A random walk through computer science

Understanding balanced binary trees

The balanced binary tree is one of these data structures that deserve some time for unpacking and understanding. It is often not properly explained, even though it's a very interesting construct. Especially the "balanced" part. Yes, if you have a properly balanced tree, finding elements is a guaranteed O(n * log n). But how do we end with a properly balanced tree?

All this comes from the paper "Functional Pearls Efficient sets — a balancing act":

Adams, S. (1993). Functional Pearls Efficient sets—a balancing act. Journal of Functional Programming, 3(4), 553-561. doi:10.1017/S0956796800000885

But first, the basics.

The binary tree

There are many styles of trees, but we will focus on a tree with these characteristics:

  • Binary: Each branch will have two sub-trees, unlike quadtrees, octrees, B-trees and others.
  • Store the elements in the branches, not the leaves: The leaves will be empty, and contain no elements. Instead, the elements go in the branches.
  • Ordering: we will store elements that can be properly ordered, so there will be a lt(a, b) (less than) predicate that represents some type of well order.

    • Every pair of elements can be compared with the predicate
    • If a < b, then it's not the case that b < a
    • If a < b and b < c, then a < c
    • Finally, if not a < b and not b < a, then a = b
    • It doesn't have to be a meaningful order, it just has to be a well order.
  • Ordered binary tree invariant: Given a branch with stored element a, all the elements in the left sub-branch will be smaller (I/E they will satisfy lt(X, a)), and all the elements in the right sub-branch will be greater (I/E they will satisfy lt(a, X)).

    • There is no place for repeated elements.
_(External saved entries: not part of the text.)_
(** * Paper retrieval and venue reconciliation: [tools/paper_search_tool.py]

    A shallow embedding of [PaperSearchTool] (the Semantic Scholar client,
    the Crossref client, the de-duplication key, the venue alias table and
    the orchestrating [invoke]) together with the properties of the
    retrieval contract.

    Conventions of the embedding.
    - Python [str] is [string]; [lower] and [strip] act on the ASCII range.
    - Python [int] is [Z]; [Optional[int]] is [option Z].
    - A provider response is the parsed JSON body typed after the provider's
      schema.  A key read with [d.get(k)] is an [option] (a missing key and a
      JSON null both read as [None]); a key read with [d.get(k, default)] is
      a [field], which keeps the two apart because the default only replaces
      a missing key.
    - The network is an oracle threaded through a state and error monad; the
      state also records every request that was sent.  Diagnostics printed
      on standard output are not part of the model.

    The file first gives the embedding, then the vocabulary of the
    statements and sample provider answers, then the lemmas, the retrieval
    contract claim by claim, and the contract evaluated on the samples.

    It goes on with further properties of the tool and with its callers
    and collaborators: the agent ([agents/paper_agent.py]), the search
    screen ([app.py]), the library ([tools/library_tool.py]) and the BibTeX
    export ([tools/bibtex_tool.py]).  The library file is modelled by its
    parsed content, a list of records, and by whether the file and its
    directory exist. *)

From stdpp Require Import base numbers list strings pretty gmap sets.
From Stdlib Require Import Ascii ZArith Lia.

Set Warnings "-clear-no-such-hyp".
Local Open Scope Z_scope.

(** ** Text *)

Module Text.

Definition is_upper (c : ascii) : bool :=
  let n := nat_of_ascii c in ((65 <=? n) && (n <=? 90))%nat.

Definition lower_char (c : ascii) : ascii :=
  if is_upper c then ascii_of_nat (nat_of_ascii c + 32) else c.

(** [s.lower()] *)
Fixpoint lower (s : string) : string :=
  match s with
  | EmptyString => EmptyString
  | String c r => String (lower_char c) (lower r)
  end.

(** [str.isspace] on one ASCII character: TAB, LF, VT, FF, CR, the four
    separators FS, GS, RS, US and the space. *)
Definition is_space (c : ascii) : bool :=
  let n := nat_of_ascii c in
  (((9 <=? n) && (n <=? 13)) || ((28 <=? n) && (n <=? 32)))%nat.

Fixpoint lstrip (s : string) : string :=
  match s with
  | EmptyString => EmptyString
  | String c r => if is_space c then lstrip r else s
  end.

Fixpoint rstrip (s : string) : string :=
  match s with
  | EmptyString => EmptyString
  | String c r =>
      match rstrip r with
      | EmptyString => if is_space c then EmptyString else String c EmptyString
      | r' => String c r'
      end
  end.

(** [s.strip()] *)
Definition strip (s : string) : string := rstrip (lstrip s).

(** [needle in hay] *)
Fixpoint contains (needle hay : string) : bool :=
  String.prefix needle hay
  || match hay with
     | EmptyString => false
     | String _ r => contains needle r
     end.

(** [sep.join(parts)] *)
Fixpoint join (sep : string) (parts : list string) : string :=
  match parts with
  | [] => EmptyString
  | [p] => p
  | p :: ps => p +:+ sep +:+ join sep ps
  end.

(** Truthiness of a [str]. *)
Definition nonempty (s : string) : bool :=
  match s with EmptyString => false | _ => true end.

(** [s or d] for an optional string: [None] and the empty string are
    falsy. *)
Definition truthy (o : option string) : option string :=
  match o with
  | Some s => if nonempty s then Some s else None
  | None => None
  end.

(** [str(n)] for an [int]. *)
Definition of_int (n : Z) : string := pretty n.

(** [f"{y}"] for an [Optional[int]]. *)
Definition of_opt_int (y : option Z) : string :=
  match y with
  | Some n => of_int n
  | None => "None"
  end.

End Text.

(** ** Python values *)

(** A dictionary key read with a default: the key may be missing, carry
    JSON null, or carry a value. *)
Inductive field (A : Type) : Type :=
| Missing
| Null
| Val (a : A).
Arguments Missing {A}.
Arguments Null {A}.
Arguments Val {A} a.

(** Truthiness of an [Optional[int]]. *)
Definition truthy_int (o : option Z) : option Z :=
  match o with
  | Some n => if n =? 0 then None else Some n
  | None => None
  end.

(** [xs[:n]] *)
Definition slice_to {A} (n : Z) (xs : list A) : list A :=
  if 0 <=? n then take (Z.to_nat n) xs
  else take (Z.to_nat (Z.of_nat (length xs) + n)) xs.

Definition nonempty_list {A} (xs : list A) : bool :=
  match xs with [] => false | _ => true end.

(** ** The unified paper record *)

Record paper := {
  title : string;
  authors : string;
  year : option Z;
  citations : option Z;
  venue : option string;
  venue_all : option string;
  doi : option string;
  url : option string;
  pdf : option string;
  abstract : string;
  source : string;
}.

(** ** Provider schemas *)

Record s2_author := { a_name : field string }.
Record s2_external_ids := { DOI : option string }.
Record s2_publication_venue := { pv_name : option string }.
Record s2_open_access_pdf := { oa_url : option string }.

Record s2_item := {
  s2_title : option string;
  s2_year : option Z;
  s2_venue : option string;
  s2_abstract : option string;
  s2_citationCount : field Z;
  s2_authors : field (list s2_author);
  s2_url : option string;
  s2_externalIds : option s2_external_ids;
  s2_openAccessPdf : option s2_open_access_pdf;
  s2_publicationVenue : option s2_publication_venue;
}.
Each element can appear up to 1 time.
  • Balanced binary tree invariant: Annotate each branch with the amount of elements the subtree contains: A tree is unbalanced when one of the sub-branches has significantly more elements than the other. We will figure out when it happens because each branch will also store an integer with the amount of elements contained in that branch.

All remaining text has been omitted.